Le tre scimmie, un thriller probabilmente...

Un thriller probabilmente abilmente camuffato da mélo, o ancora più probabilmente un noir che li include entrambi. Comunque la si veda, il tutto è di sfolgorante bellezza visiva il che la dice lunga sull’abilità pittorica del regista turco Nuri Bilge Ceylan. Ad abitare le immagini poi, un quartetto d’attori di capacità espressive semplicemente al di là di ogni immaginazione, attori, perfettamente sconosciuti qua da noi, per i quali tenere un primo piano con una intensità crescente, e facile come sbattere gli occhi.

Il pericolo che un film così corre, è uno soltanto, quello di rischiare di essere raccontato come “lento e inguaribilmente narcisista”. Siccome non è così, lo si racconterà in altro modo.

Le tre scimmie (non vedo, non sento, non parlo) ha inizio in un modo anche banale: una notte e un uomo, assonnato, alla guida di un’auto. Un incidente (sul quale cala un’ellissi) e una vittima. L’investitore, un politico in piena campagna elettorale e quindi estremamente sensibile alle ricadute che un evento del genere potrebbe avere sulla sua elezione, chiede al suo autista di prendersi la colpa e di scontare la pena al suo posto.

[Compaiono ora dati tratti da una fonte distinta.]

(** A big block gets another size: its range, its entry and its contents change. *)
Lemma heap_resize h live As ls gs others U p n q n' m' va' (k' : K) b :
  heap_inv h live As ls gs others U → U !! p = Some (mkU (Big n) q) → q = p + HEADER_SIZE →
  only_range (heap_mem h) m' p (extent st (mkU (Big n) q)) → same_on (heap_mem h) m' p HEADER_SIZE →
  0 ≤ n' ≤ 2 ^ 32 → live_inv k' va' (<[p := big_bytes st n']> live) →
  bmap_rep b (<[p := mkMeta n' BIG_CLASS 0 0]> (bigs U)) →
  heap_to h As others (delete p U)
    (with_big (with_call h (with_va (with_mem (hp_call h) m') va' (c_rng (hp_call h)) k')) b)
    (<[p := big_bytes st n']> live) As ls gs others (<[p := mkU (Big n') q]> (delete p U)).
Proof.
  intros Hinv Hp Hq Ho Hs Hn Hl Hb. pose proof (hi_slab Hinv) as Hsl.
  destruct (slab_slots st _ _ _ _ _ _ Hsl) as (Q1 & Q2 & Q3).
  pose proof (heap_inv_places st _ _ _ _ _ _ _ Hinv p _ Hp) as Hpl.
  pose proof (place_slot st _ _ _ _ Hpl) as Hslot. destruct Hpl as (Hlp & Hna & Hn0).
  destruct (bmap_remove_rep (hp_big h) (bigs U) p (hi_big Hinv)) as (b0 & _ & Hb0).
  pose proof (heap_drop_big st _ _ _ _ _ _ _ _ _ _ b0 Hinv Hp Hb0) as Hinv1.
  destruct (heap_write_free st _ _ _ _ _ _ _ p _ m' Hinv1 Hslot) as [T1 T2 T3 T4];
    [apply lookup_delete_eq|by eapply (range_no_block st)|exact Ho|].
  assert (heap_inv (with_call (with_heap_mem (with_big h b0) m')
      (with_va (with_mem (hp_call h) m') va' (c_rng (hp_call h)) k'))
      (<[p := big_bytes st n']> live) As ls gs others (delete p U)) as Hinv2.
  { refine (heap_remap st _ live _ As ls gs others _ va' (c_rng (hp_call h)) k' T1 Hl _ _ _).
    - apply Hsl.
    - intros a Ha. apply lookup_insert_ne. intros ->. apply Hna. by apply list_elem_of_fmap_2.
    - intros r u Hr. pose proof (heap_inv_places st _ _ _ _ _ _ _ T1 r u Hr) as Hrl.
      eapply place_grown; [apply grown_refl| |exact Hrl]. intros k Hk. split; [|done].
      apply lookup_insert_ne. intros <-. by rewrite lookup_delete_eq in Hr. }
  split; [|exact T2|exact T3|exact T4].
  refine (heap_add_big st _ _ As ls gs others (delete p U) p n' q b Hinv2 (lookup_delete_eq _ _) _ _).
  - eapply big_user_same; [exact (hi_user Hinv p _ Hp)|done|exact Hs|apply lookup_insert_eq|done].
  - by rewrite bigs_delete, insert_delete_eq.
Qed.
(** The header of a big block already has its class. *)
Lemma set_class_big (h : Heap K B) p size bs :
  hget FClass (heap_mem h) p = BIG_CLASS → bmap_rep (hp_big h) bs →
  post (set_class h p BIG_CLASS BIG_CLASS size)
    (λ h', ∃ m' b, h' = with_big (with_heap_mem h m') b ∧
      (∀ x, m' x = heap_mem h x) ∧ bmap_rep b (<[p := mkMeta size BIG_CLASS 0 0]> bs))
    (alloc_end (hp_big h)).
Proof.
  intros Hc Hb. unfold set_class. rewrite Z.eqb_refl. cbn [andb negb].
  eapply post_bind; [eapply post_mono; [exact (bmap_insert_rep (hp_big h) bs p (mkMeta size BIG_CLASS 0 0) Hb)|
    intros b Hb'; exact Hb'|by right]|].
  intros b Hb'. eexists _, b. split; [done|]. split; [|done]. intros x. rewrite hget_byte in Hc.
  unfold hput. cbn [field_width store field_off]. case_zb; [|done]. by subst x; rewrite Hc.
Qed.

(** ** The result of a call *)

(** A null pointer and the block as it was, or a block with room for [n] bytes that starts with the
    contents of [p]. *)
Definition realloc_result (h : Heap K B) (As : list arena) (others : list Z) (U : users) (p : Z) (u : ublock)
    (n : Z) (r : Z * Heap K B) : Prop :=
  (r.1 = 0 ∧ heap_step h As others U r.2 others U) ∨
  (0 < r.1 ∧ ∃ p' u', ub_ptr u' = r.1 ∧ (p' = p ∨ U !! p' = None) ∧ n ≤ usable p' u' ∧
     heap_step h As others (delete p U) r.2 others (<[p' := u']> (delete p U)) ∧
     ∀ i, 0 ≤ i < Z.min (usable p u) n → heap_mem r.2 (r.1 + i) = heap_mem h (ub_ptr u + i)).

(** The bytes that the client may use are in the block. *)
Lemma usable_extent h live As ls gs others U p u i :
  heap_inv h live As ls gs others U → U !! p = Some u → 0 ≤ i < usable p u →
  p + HEADER_SIZE ≤ ub_ptr u + i < p + extent st u.
Proof.
  intros Hinv Hp. destruct (user_facts st _ _ _ _ _ _ _ _ _ Hinv Hp) as (Hu & F1 & F2 & F3 & F4 & _).
  pose proof (ptr_ok_range _ _ _ (uo_ptr _ _ _ _ _ _ Hu) F3). unfold usable. lia.
Qed.

Lemma realloc_same h live As ls gs others U p u n :
  heap_inv h live As ls gs others U → U !! p = Some u → n ≤ usable p u →
  realloc_result h As others U p u n (ub_ptr u, h).
Proof.
  intros Hinv Hp Hn. destruct (user_facts st _ _ _ _ _ _ _ _ _ Hinv Hp) as (Hu & F1 & F2 & F3 & F4 & _).
  pose proof (ptr_ok_range _ _ _ (uo_ptr _ _ _ _ _ _ Hu) F3). pose proof (HEADER_SIZE_cases _) as Hhs.
  right. split; [cbn; lia|]. exists p, u. split; [done|]. split; [by left|]. split; [done|].
  split; [|done]. rewrite insert_delete_id by done. exists live, As, ls, gs. by apply heap_to_refl.
Qed.
(* ===== verification/TrimSpec.v ===== *)
(** * The trim thread keeps the invariant of the slab

    [GTrim::trim] takes free blocks out of the per-cpu lists, sorts them by age in
    two chains, clears the whole pages of the old ones and puts all of them back:
    no block is lost, and nothing outside of the free blocks changes. *)

From S2P Require Import Prelude Bits Lib Rng Segment HashMap Sys Radix SizeClass VaMap VaMapSpec VaLive.
From S2P Require Import Mem BlockList ThreadLocal Interconnect InterconnectSpec Bulk BulkSpec.
From S2P Require Import SlabInv SlabOps SlabFill Heap HeapInv HeapFill Trim.

Lemma zlen_cons {A} (x : A) l : zlen (x :: l) = zlen l + 1.
Proof. unfold zlen. cbn. lia. Qed.

(** No class has more than 2 MiB. *)
Lemma class_size_bound c : 0 ≤ c < NUM_SIZE_CLASSES → 0 < class_size c ≤ 2 ^ 21.
Proof.
  intros Hc. assert (Hall : forallb (λ i, (0 <? class_size (Z.of_nat i)) && (class_size (Z.of_nat i) <=? 2 ^ 21))
    (seq 0 (Z.to_nat NUM_SIZE_CLASSES)) = true) by (vm_compute; reflexivity).
  pose proof (forallb_lookup _ _ (Z.to_nat c) (Z.to_nat c) Hall) as Hx. rewrite lookup_seq in Hx.
  specialize (Hx ltac:(lia)). cbn beta in Hx. rewrite Z2Nat.id in Hx by lia.
  apply andb_true_iff in Hx as [?%Z.ltb_lt ?%Z.leb_le]. lia.
Qed.

(** ** Counting *)

Lemma zlen_concat_elem {A} (L : list (list A)) l : l ∈ L → zlen l ≤ zlen (concat L).
Proof.
  intros (L1 & L2 & ->)%list_elem_of_split. rewrite concat_app. cbn. rewrite !zlen_app. unfold zlen. lia.
Qed.

(** Elements between two positions. *)
Lemma zlen_concat_take {A} (L : list (list A)) (i j k : nat) l :
  (i ≤ k < j)%nat → L !! k = Some l → zlen (concat (take i L)) + zlen l ≤ zlen (concat (take j L)).
Proof.
  intros Hk Hl. rewrite <- (take_drop i (take j L)), take_take, Nat.min_l by lia.
  rewrite concat_app, zlen_app. enough (zlen l ≤ zlen (concat (drop i (take j L)))) by lia.
  apply zlen_concat_elem. apply list_elem_of_lookup. exists (k - i)%nat. rewrite lookup_drop, lookup_take_lt by lia.
  by replace (i + (k - i))%nat with k by lia.
Qed.

Lemma zlen_concat_le {A} (L : list (list A)) i : zlen (concat (take i L)) ≤ zlen (concat L).
Proof. rewrite <- (take_drop i L) at 2. rewrite concat_app, zlen_app. unfold zlen. lia. Qed.

Section TrimSpec.
Context `{Config}.
Context {K : Type} `{LinuxKernel K}.
Context (st : Statics).

Abbreviation slab_inv := (slab_inv st).

(** The order in which the blocks outside of the lists are named does not matter. *)
Lemma slab_perm c live As ls gs rest rest' :
  rest ≡ₚ rest' → slab_inv c live As ls gs rest → slab_inv c live As ls gs rest'.
Proof. intros Hp [Q1 Q2 Q3 Q4 Q5 Q6 Q7 Q8 Q9 Q10 Q11]. split; try done. by rewrite <- Hp. Qed.

(** The last block of a chain has no successor. *)
Lemma enc_list_last m x ws t : enc_list m 0 x ws → last ws = Some t → hget FNext m t = 0.
Proof.
  intros He Ht. rewrite <- (app_nil_r ws) in He. by apply (enc_list_app m 0 x ws [] t Ht) in He as (_ & _ & _ & He).
Qed.

Lemma enc_list_linked m x ws : enc_list m 0 x ws → linked m 0 ws.
Proof.
  intros He. destruct (last ws) as [t|] eqn:Ht; [|by apply last_None in Ht as ->].
  rewrite <- (app_nil_r ws) in He. apply (proj1 (enc_list_app m 0 x ws [] t Ht) He).
Qed.

Lemma enc_list_head m x ws : enc_list m 0 x ws → ws ≠ [] → head ws = Some x ∧ x ≠ 0.
Proof. destruct ws as [|y ws]; [done|]. intros ((Hy & _) & -> & _) _. rewrite xor_ptr_general_plain. split; [done|lia]. Qed.

(** Cutting where the chain ends changes no link. *)
Lemma cut_end m x ws t :
  separated ws → enc_list m 0 x ws → last ws = Some t → enc_list (hput FNext m t 0) 0 x ws.
Proof.
  intros Hs He Ht. eapply enc_list_frame; [|exact He]. intros y Hy.
  destruct (decide (y = t)) as [->|Hne].
  - rewrite hget_hput_eq by done. symmetry. by eapply enc_list_last.
  - apply hget_hput_apart. apply (separated_elem ws); [done|by apply last_Some_elem_of|done|congruence].
Qed.

(** A block in front of a chain. *)
Lemma enc_list_push m x l b :
  block_ok 0 b → Forall (apart b) l → enc_list m 0 x l → enc_list (hput FNext m b x) 0 b (b :: l).
Proof.
  intros Hb Ha He. split; [done|]. split; [by rewrite xor_ptr_general_plain|].
  rewrite hget_hput_eq by (apply fits_next; by eapply (enc_list_head_word m 0)).
  eapply enc_list_only_links; [apply only_links_hput_one| |exact He].
  eapply Forall_impl; [exact Ha|]. intros y Hy. apply Forall_singleton. by apply apart_sym.
Qed.

(** [batch_end] finds the end of a chain of at most 16 blocks. *)
Lemma batch_end_spec c ws x t real fuel check :
  enc_list (c_mem c) 0 x ws → last ws = Some t →
  (∀ y, y ∈ ws → va_is_ours (c_va c) y = Ret true ∧ hget FMagic (c_mem c) y = FREED_MAGIC st) →
  real + zlen ws - 1 ≤ 16 → (length ws ≤ fuel)%nat →
  batch_end (K := K) st fuel check c x real = Ret (t, real + zlen ws - 1).
Proof.
  revert x real fuel. induction ws as [|y ws IH]; intros x real fuel He Ht Ho Hb Hf; [done|].
  destruct He as (Hok & -> & He). rewrite xor_ptr_general_plain. destruct Hok as (Hy & _).
  rewrite zlen_cons in *. destruct ws as [|z ws].
  - injection Ht as <-. cbn in He. change (zlen (@nil Z)) with 0 in *. replace (real + (0 + 1) - 1) with real by lia.
    destruct fuel; cbn [batch_end]; (destruct (real <? 16); [|done]);
      rewrite deref_ok, bind_ret by lia; by rewrite He.
  - rewrite zlen_cons in *. assert (0 ≤ zlen ws) by (unfold zlen; lia).
    destruct fuel as [|fuel]; [cbn in Hf; lia|]. cbn [batch_end].
    rewrite (proj2 (Z.ltb_lt real 16)) by lia. rewrite deref_ok, bind_ret by lia.
    pose proof He as ((Hz0 & _) & Hn & _). rewrite xor_ptr_general_plain in Hn. rewrite Hn.
    rewrite (proj2 (Z.eqb_neq z 0)) by lia. rewrite (proj1 (Ho z ltac:(right; left))), bind_ret. cbn [negb].
    rewrite (proj2 (Ho y ltac:(left))), Z.eqb_refl, andb_false_r. rewrite (IH z (real + 1) fuel).
    + f_equal. f_equal. lia.
    + by rewrite Hn in He.
    + done.
    + intros w Hw. apply Ho. by right.
    + lia.
    + cbn in Hf |- *. lia.
Qed.

(** ** Sorting *)

Lemma sort_loop_spec timing l m s block P T :
  enc_list m 0 block l → enc_list m 0 (so_push s) P → enc_list m 0 (so_trim s) T → separated (l ++ P ++ T) →
  so_total s + zlen l < 2 ^ 32 →
  ∃ m' s' E D, sort_loop st (length l) timing m s block = Ret (m', s') ∧
    enc_list m' 0 (so_push s') (E ++ P) ∧ enc_list m' 0 (so_trim s') (D ++ T) ∧ E ++ D ≡ₚ l ∧
    only_links m m' l ∧ so_total s ≤ so_total s' ≤ so_total s + zlen l.
Proof.
  revert m s block P T. induction l as [|b l IH]; intros m s block P T Hl HP HT Hsep Htot.
  - exists m, s, [], []. cbn [length sort_loop]. split; [done|]. split; [done|]. split; [done|]. split; [done|].
    split; [apply only_links_refl|]. unfold zlen. cbn. lia.
  - destruct Hl as (Hb & -> & Hl). rewrite xor_ptr_general_plain. rewrite zlen_cons in Htot.
    assert (0 ≤ zlen l) by (unfold zlen; lia). pose proof Hsep as [Hab _].
    apply Forall_app in Hab as [Hal Hab]. apply Forall_app in Hab as [HaP HaT].
    cbn [length sort_loop]. rewrite deref_ok, bind_ret by (destruct Hb; lia).
    set (life := saturating_sub _ _).
    assert (∃ avg total, (if negb (life =? 0) then t ← succ32 (so_total s); Ret (Z.min (2 ^ 32 - 1) (so_avg s + life), t)
      else Ret (so_avg s, so_total s)) = Ret (avg, total) ∧ so_total s ≤ total ≤ so_total s + 1) as (avg & total & -> & Ht).
    { destruct (life =? 0); cbn [negb]; [eexists _, _; split; [done|lia]|].
      unfold succ32. rewrite (proj2 (Z.ltb_lt _ _)), bind_ret by lia. eexists _, _. split; [done|lia]. }
    rewrite bind_ret.
    assert (∀ v k L, Forall (apart b) L → enc_list m 0 k L → enc_list (hput FNext m b v) 0 k L) as Hfr.
    { intros v k L HaL. apply (enc_list_only_links _ _ _ _ _ [b]); [apply only_links_hput_one|].
      eapply Forall_impl; [exact HaL|]. intros y Hy. apply Forall_singleton. by apply apart_sym. }
    destruct (timing <? life).
    + destruct (IH (hput FNext m b (so_trim s)) (mkSorted avg total (so_push s) b) (hget FNext m b) P (b :: T))
        as (m' & s' & E & D & Hrun & HE & HD & Hperm & Ho & Htot'); cbn [so_push so_trim so_total] in *.
      * by apply Hfr.
      * by apply Hfr.
      * by apply enc_list_push.
      * eapply separated_proper; [|exact Hsep]. solve_Permutation.
      * lia.
      * exists m', s', E, (D ++ [b]). split; [exact Hrun|]. split; [done|]. split; [by rewrite <- app_assoc|].
        split; [|split; [|rewrite zlen_cons; lia]].
        -- rewrite app_assoc, Hperm. solve_Permutation.
        -- eapply only_links_cons; [apply only_links_hput_one|done].
    + destruct (IH (hput FNext m b (so_push s)) (mkSorted avg total b (so_trim s)) (hget FNext m b) (b :: P) T)
        as (m' & s' & E & D & Hrun & HE & HD & Hperm & Ho & Htot'); cbn [so_push so_trim so_total] in *.
      * by apply Hfr.
      * by apply enc_list_push.
      * by apply Hfr.
      * eapply separated_proper; [|exact Hsep]. solve_Permutation.
      * lia.
      * exists m', s', (E ++ [b]), D. split; [exact Hrun|]. split; [by rewrite <- app_assoc|]. split; [done|].
        split; [|split; [|rewrite zlen_cons; lia]].
        -- rewrite <- Hperm. solve_Permutation.
        -- eapply only_links_cons; [apply only_links_hput_one|done].
Qed.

In cambio, gli assicura, si occuperà della moglie e del figlio…

Dal momento in cui l’uomo entra in prigione, nulla sarà più come prima per nessuno dei quattro, a cominciare dalla relazione che nascerà tra la moglie dell’uomo e il politico...

Ceylan si serve di un grimaldello a tre punte, thriller-noir-mélo, per scardinare la porta superata la quale si ha accesso a quei territori dove il non detto diventa un macigno, le bugie sono il pane quotidiano e il dolore si fa lacerante, soprattutto quando un equilibrio, forse già compromesso, riceve la spallata finale.

Macchina fissa senza indugi e sbavature, è così e basta mentre le immagini che Ceylan via via filma, sono di un’intensità e una bellezza ineguagliabile: primi e primissimi piani di volti mai banali, ancora primi piani perfettamente a fuoco e sfondi sfocati e lattiginosi, terre di nessuno dalle quali emerge a tratti una presenza inquietante che mostra quanto il passato sia destinato a premere sul presente. Qualcosa andrà perduto (qualcuno morirà, un ellissi anche stavolta…), qualcos’altro nonostante tutto rimarrà unito. A chiudere il tutto l’acqua sotto forma di pioggia.

Forse anche troppo per un solo film…

Premio per la Miglior Regia al 61mo Festival di Cannes.